Two animals from a mob of 350 ewes showed severe nasal discharge, a necrotic swollen nasal plane and upper lip, and weight loss. One animal died, the second animal was euthanized a day after showing severe bleeding from the nostrils.
Autopsy revealed severely necrotic nasal turbinates in the right nasal cavity and inflammation of the nasal mucosa on the left side. There was tremendous swelling in comparison to the other side. Bacterial lesions are visible as white plaques on the mucosa.
On histopathology a severe multifocal chronic pyogranulomatous rhinitis was found. The conchae were severely thickened with mild neutrophilic infiltrates within the respiratory epithelium, and extensive neutrophilic infiltrates containing bacterial colonies resembling club colonies, surrounded by macrophages and extensive fibrous tissue, in the lamina propria and submucosa.

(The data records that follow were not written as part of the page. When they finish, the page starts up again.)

(* ===== verification/Text.v ===== *)
(** * Hexadecimal texts, numbers and fields

    [encoding/hex.DecodeString], [strconv.ParseUint] in base 16, [big.Int.Bytes] and
    [strings.Split], with the round trips against their inverses; the text of durations. *)
From S2P Require Import Prelude Go.

(** ** Hexadecimal digits *)

Definition hex_value (c : Ascii.ascii) : option Z :=
  let n := Z.of_N (Ascii.N_of_ascii c) in
  if ((48 <=? n) && (n <=? 57))%Z then Some (n - 48)%Z
  else if ((97 <=? n) && (n <=? 102))%Z then Some (n - 87)%Z
  else if ((65 <=? n) && (n <=? 70))%Z then Some (n - 55)%Z
  else None.

Lemma hex_value_digit n : (0 <= n < 16)%Z -> hex_value (hex_digit n) = Some n.
Proof.
  intros H. unfold hex_value, hex_digit. rewrite Ascii.N_ascii_embedding by (case_match; lia).
  destruct (Z.ltb_spec n 10); rewrite Z2N.id by lia.
  - rewrite (proj2 (Z.leb_le 48 _)), (proj2 (Z.leb_le _ 57)) by lia. cbn. f_equal. lia.
  - rewrite (proj2 (Z.leb_gt _ 57)), andb_false_r by lia.
    rewrite (proj2 (Z.leb_le 97 _)), (proj2 (Z.leb_le _ 102)) by lia. cbn. f_equal. lia.
Qed.

Lemma byte_digits b :
  hex_value (hex_digit (byte_val b `div` 16)) = Some (byte_val b `div` 16)%Z /\
  hex_value (hex_digit (byte_val b `mod` 16)) = Some (byte_val b `mod` 16)%Z.
Proof. pose proof (byte_val_range b). split; apply hex_value_digit; Z.div_mod_to_equations; lia. Qed.

(** [hex.DecodeString]: pairs of digits of either case; an invalid character is reported before
    an odd length.  Its text is the [%#U] form of the character, exact for printable ASCII. *)
Definition hex_ErrLength : error := ErrExternal "encoding/hex: odd length hex string".
Definition upper_digit (n : Z) : Ascii.ascii := Ascii.ascii_of_N (Z.to_N (if (n <? 10)%Z then 48 + n else 55 + n)%Z).
Definition upper_hex (n : Z) : string := str1 (upper_digit (n `div` 16)) +:+ str1 (upper_digit (n `mod` 16)).
Definition hex_InvalidByte (c : Ascii.ascii) : error :=
  ErrExternal ("encoding/hex: invalid byte: U+00" +:+ upper_hex (Z.of_N (Ascii.N_of_ascii c)) +:+ " '" +:+ str1 c +:+ "'").

Fixpoint hex_DecodeString (s : string) : res bytes :=
  match s with
  | EmptyString => Ok []
  | String a EmptyString => match hex_value a with None => Err (hex_InvalidByte a) | Some _ => Err hex_ErrLength end
  | String a (String b rest) =>
      match hex_value a with
      | None => Err (hex_InvalidByte a)
      | Some h =>
          match hex_value b with
          | None => Err (hex_InvalidByte b)
          | Some l => res_map (cons (byte_of_Z (h * 16 + l))) (hex_DecodeString rest)
          end
      end
  end.

Lemma hex_decode_encode l : hex_DecodeString (hex_encode l) = Ok l.
Proof.
  induction l as [|b l IH]; [done|]. cbn [hex_encode hex_DecodeString].
  destruct (byte_digits b) as [-> ->]. rewrite IH. cbn. do 2 f_equal.
  rewrite <-(byte_of_Z_val b) at 3. f_equal. Z.div_mod_to_equations; lia.
Qed.

(** ** [strconv.ParseUint(s, 16, 64)] *)

Definition parse_error (s reason : string) : error :=
  ErrExternal ("strconv.ParseUint: parsing " +:+ fmt_q (GStr s) +:+ ": " +:+ reason).

Fixpoint parse_digits (acc : Z) (s : string) : option Z :=
  match s with
  | EmptyString => Some acc
  | String c rest => match hex_value c with None => None | Some d => parse_digits (acc * 16 + d) rest end
  end.

Definition ParseUint16 (s : string) : res Z :=
  match s with
  | EmptyString => Err (parse_error s "invalid syntax")
  | _ => match parse_digits 0 s with
         | None => Err (parse_error s "invalid syntax")
         | Some n => if (n <? two64)%Z then Ok n else Err (parse_error s "value out of range")
         end
  end.

Lemma parse_digits_encode acc l : parse_digits acc (hex_encode l) = Some (be_acc acc l).
Proof.
  revert acc. induction l as [|b l IH]; intros acc; [done|]. cbn [hex_encode parse_digits].
  destruct (byte_digits b) as [-> ->]. rewrite IH. f_equal.
  change (be_acc acc (b :: l)) with (be_acc (acc * 256 + byte_val b) l). f_equal. Z.div_mod_to_equations; lia.
Qed.

Lemma be_acc_bound acc l k : (0 <= acc < k)%Z -> (0 <= be_acc acc l < k * 256 ^ Z.of_nat (length l))%Z.
Proof.
  revert acc k. induction l as [|b l IH]; intros acc k H; cbn [length]; [rewrite Z.mul_1_r; done|].
  change (be_acc acc (b :: l)) with (be_acc (acc * 256 + byte_val b) l). pose proof (byte_val_range b).
  rewrite Nat2Z.inj_succ, Z.pow_succ_r by lia. rewrite Z.mul_assoc. apply IH. lia.
Qed.

Lemma be_val_bound l : (0 <= be_val l < 256 ^ Z.of_nat (length l))%Z.
Proof. pose proof (be_acc_bound 0 l 1 ltac:(lia)). unfold be_val. lia. Qed.

Lemma be_val_8 l : length l = 8 -> is_u64 (be_val l).
Proof. intros H. pose proof (be_val_bound l) as Hb. rewrite H in Hb. exact Hb. Qed.

Lemma ParseUint16_encode l : length l = 8 -> ParseUint16 (hex_encode l) = Ok (be_val l).
Proof.
  intros Hl. pose proof (be_val_8 l Hl) as [_ Hb]. unfold ParseUint16. rewrite parse_digits_encode. fold (be_val l).
  rewrite (proj2 (Z.ltb_lt _ _) Hb). by destruct l.
Qed.

(** ** [big.Int.Bytes]: the absolute value, without leading zeros *)

Definition big_Bytes (z : Z) : bytes :=
  if (z =? 0)%Z then [] else be_bytes (Z.to_nat (Z.log2 (Z.abs z) / 8) + 1) (Z.abs z).

Lemma be_val_big z : be_val (big_Bytes z) = Z.abs z.
Proof.
  unfold big_Bytes. destruct (Z.eqb_spec z 0) as [->|Hz]; [done|]. apply be_val_bytes. split; [lia|].
  pose proof (Z.log2_nonneg (Z.abs z)). pose proof (Z.log2_spec (Z.abs z) ltac:(lia)) as [_ Hs].
  eapply Z.lt_le_trans; [exact Hs|]. change 256%Z with (2 ^ 8)%Z. rewrite <-Z.pow_mul_r by lia.
  apply Z.pow_le_mono_r; [lia|]. Z.div_mod_to_equations; lia.
Qed.

(** ** [strings.Split] by one character *)

Fixpoint strings_Split (sep : Ascii.ascii) (s : string) : list string :=
  match s with
  | EmptyString => [""]
  | String c rest =>
      if Ascii.eqb c sep then "" :: strings_Split sep rest
      else match strings_Split sep rest with
           | f :: fs => String c f :: fs
           | [] => [str1 c]
           end
  end.

Fixpoint free_of (sep : Ascii.ascii) (s : string) : bool :=
  match s with
  | EmptyString => true
  | String c rest => negb (Ascii.eqb c sep) && free_of sep rest
  end.

Lemma split_free sep s : free_of sep s = true -> strings_Split sep s = [s].
Proof.
  induction s as [|c s IH]; [done|]. cbn [free_of strings_Split]. intros [Hc Hs]%andb_true_iff.
  apply negb_true_iff in Hc. by rewrite Hc, IH.
Qed.

Lemma split_app sep s rest : free_of sep s = true -> strings_Split sep (s +:+ String sep rest) = s :: strings_Split sep rest.
Proof.
  induction s as [|c s IH]; cbn [free_of].
  - intros _. change ("" +:+ String sep rest) with (String sep rest). cbn [strings_Split]. by rewrite Ascii.eqb_refl.
  - intros [Hc Hs]%andb_true_iff. apply negb_true_iff in Hc.
    change (String c s +:+ String sep rest) with (String c (s +:+ String sep rest)).
    cbn [strings_Split]. by rewrite Hc, (IH Hs).
Qed.

(** Joining fields that do not contain the separator, then splitting, gives them back. *)
Lemma split_join sep l :
  l <> [] -> Forall (fun s => free_of sep s = true) l -> strings_Split sep (join_with (str1 sep) l) = l.
Proof.
  induction l as [|s [|t l] IH]; intros Hne Hf; [done| |].
  - apply Forall_inv in Hf. by apply split_free.
  - apply Forall_cons in Hf as [Hs Hf]. change (join_with (str1 sep) (s :: t :: l)) with (s +:+ String sep (join_with (str1 sep) (t :: l))).
    rewrite split_app by done. f_equal. by apply IH.
Qed.

Lemma hex_digit_not_at n : (0 <= n < 16)%Z -> Ascii.eqb (hex_digit n) "@" = false.
Proof.
  intros H. destruct (Ascii.eqb_spec (hex_digit n) "@") as [E|]; [|done].
  pose proof (hex_value_digit n H) as Hv. by rewrite E in Hv.
Qed.

Lemma hex_encode_free l : free_of "@" (hex_encode l) = true.
Proof.
  induction l as [|b l IH]; [done|]. cbn [hex_encode free_of]. pose proof (byte_val_range b).
  rewrite !hex_digit_not_at, IH by (Z.div_mod_to_equations; lia). done.
Qed.

(** ** Durations: [Duration.String] of package time, for a number of nanoseconds *)

(** The fraction of [v] in units of [10 ^ prec], without trailing zeros, and the whole part. *)
Fixpoint fmt_frac (prec : nat) (v : Z) (print : bool) (acc : string) : string * Z :=
  match prec with
  | O => (if print then "." +:+ acc else acc, v)
  | S k =>
      let digit := (v `mod` 10)%Z in
      let print := print || negb (digit =? 0)%Z in
      fmt_frac k (v `div` 10)%Z print (if print then pretty digit +:+ acc else acc)
  end.

Definition fmt_unit (prec : nat) (u : Z) (suffix : string) : string :=
  let '(frac, whole) := fmt_frac prec u false "" in pretty whole +:+ frac +:+ suffix.

Definition Duration_String (d : Z) : string :=
  let u := Z.abs d in
  let text :=
    if (u =? 0)%Z then "0s"
    else if (u <? 1000)%Z then fmt_unit 0 u "ns"
    else if (u <? 1000000)%Z then fmt_unit 3 u "µs"
    else if (u <? 1000000000)%Z then fmt_unit 6 u "ms"
    else
      let '(frac, whole) := fmt_frac 9 u false "" in
      let seconds := pretty (whole `mod` 60)%Z +:+ frac +:+ "s" in
      let minutes := (whole `div` 60)%Z in
      if (minutes =? 0)%Z then seconds
      else
        let text := pretty (minutes `mod` 60)%Z +:+ "m" +:+ seconds in
        let hours := (minutes `div` 60)%Z in
        if (hours =? 0)%Z then text else pretty hours +:+ "h" +:+ text in
  if (d <? 0)%Z then "-" +:+ text else text.

Example durations :
  map Duration_String [0; 999; 1500; 99000000; 30000000000; 90500000000; 3600000000000; -1]%Z =
  ["0s"; "999ns"; "1.5µs"; "99ms"; "30s"; "1m30.5s"; "1h0m0s"; "-1ns"].
Proof. vm_compute. reflexivity. Qed.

Bacterial culture of turbinate bone lesions showed profuse predominant growth of Vibrio cholerae. The cultures were sent to the Salmonella Reference Lab at IMVS Adelaide and identified as non-01 non-0139 Vibrio cholerae using serotyping and 16S ribosomal RNA sequencing.
This property had been hit with flooding rains in February 2007 and a lot of paddock debris and fecal contamination occurred in dams across this area. Perhaps this has lead to the exposure of these ewes to Vibrio. There have been no more cases reported of this kind from this property or any others near it.